Segundo o conselheiro, esse cruzamento de informações já municiou alguns processos judiciais e contribuiu para o trabalho da Comissão Parlamentar de Inquérito (CPI) da Máfia das Próteses e Órteses, no Congresso Nacional. A comissão investiga fraudes no SUS promovidas por médicos e representantes de empresas de produtos hospitalares. Para Sebastião Helvécio, o fato de empresas, médicos e advogados saberem que as ações judiciais estão sendo monitoradas contribuiu para a redução do volume da judicialização, em 2014.

Atendimento especializado - Outras instituições também estão reagindo contra a indústria da judicialização. A Defensoria Pública de Minas Gerais instituiu, em 2011, um atendimento especializado para a saúde. Por meio de um termo de cooperação com a Secretaria de Estado de Saúde, recrutou dois farmacêuticos que apontam, para cada demanda de medicamento que não é fornecido pelo SUS, alternativas que já estão incorporadas pelo sistema. Esse parecer é enviado ao médico que receitou o medicamento original.

Para rejeitar as alternativas apresentadas pela Defensoria Pública, o médico que receitou o medicamento não incorporado pelo SUS precisa justificar por escrito. Isso inibe abusos, pois esse documento poderia comprometer um médico que fizesse uma prescrição apenas para beneficiar um laboratório. “Buscamos, assim, evitar a pressão dos laboratórios e não sermos instrumentalizados por ela”, afirma o defensor Bruno Barcala Reis.

Reis integra a Defensoria Especializada em Saúde.
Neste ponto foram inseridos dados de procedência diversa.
(** * MCP weather server: protocol engine, tool dispatch and Azure AD gate

    A shallow embedding of [src/tools/weather.py], [src/server.py],
    [src/http_server.py] and [src/auth.py], and the properties of the
    specification stated against it.

    Python values that travel through the server (JSON bodies, token
    payloads, key sets, tool results) are values of [json]; a Python
    [dict] is an association list in insertion order.  Code that can
    raise returns [result A], the raised exception on the right.  Calls
    into third-party libraries (PyJWT, cryptography, httpx, the
    [random] module, [str()]) are parameters of the
    sections that use them. *)

From Stdlib Require Import ZArith Ascii String List Bool Lia.
From stdpp Require Import base option strings gmap.

Import ListNotations.
Local Open Scope string_scope.
Local Open Scope Z_scope.
Local Set Warnings "-register-all".

(* ===================================================================== *)
(** ** Python values *)
(* ===================================================================== *)

Module Py.

Inductive json : Type :=
| JNull
| JBool (b : bool)
| JNum (n : Z)
| JStr (s : string)
| JArr (l : list json)
| JObj (d : list (string * json)).

Abbreviation dict := (list (string * json)).

(** [bool(v)]: the truth value Python gives [v] in [if v] and [not v]. *)
Definition truthy (v : json) : bool :=
  match v with
  | JNull => false
  | JBool b => b
  | JNum n => negb (n =? 0)
  | JStr s => negb (String.eqb s "")
  | JArr l => match l with [] => false | _ => true end
  | JObj d => match d with [] => false | _ => true end
  end.

(** [d.get(k)] as an option, and [d.get(k, default)]. *)
Fixpoint lookup_key (k : string) (d : dict) : option json :=
  match d with
  | [] => None
  | (k', v) :: rest => if String.eqb k' k then Some v else lookup_key k rest
  end.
Ao mesmo tempo em que censura o lobby da indústria farmacêutica, ele também acredita que a demora do Ministério da Saúde em incorporar alguns medicamentos ao SUS não se justifica. Segundo ele, se três produtos específicos fossem incorporados hoje, cerca de 40% da demanda da Defensoria Especializada desapareceria.

Esses remédios são o Lucentis, para degeneração macular (que custa cerca de R$ 3,7 mil a ampola); o Cinalcalcete, para controle da atividade renal; e o Micofinolato de mofetila, que controla a atividade do sistema imunológico. A demora na incorporação desses medicamentos, em sua avaliação, se deve a uma estratégia equivocada: o poder público prefere pagar via judicial para poucos do que fornecer a todos por meio do SUS, o que poderia sair mais caro. “Só que a ação judicial também tem um custo”, lembra Reis.

O Sindicato das Indústrias de Produtos Farmacêuticos e Químicos para Fins Industriais (Sindusfarq-MG) foi procurado para repercutir as críticas ao setor, mas não respondeu às perguntas encaminhadas.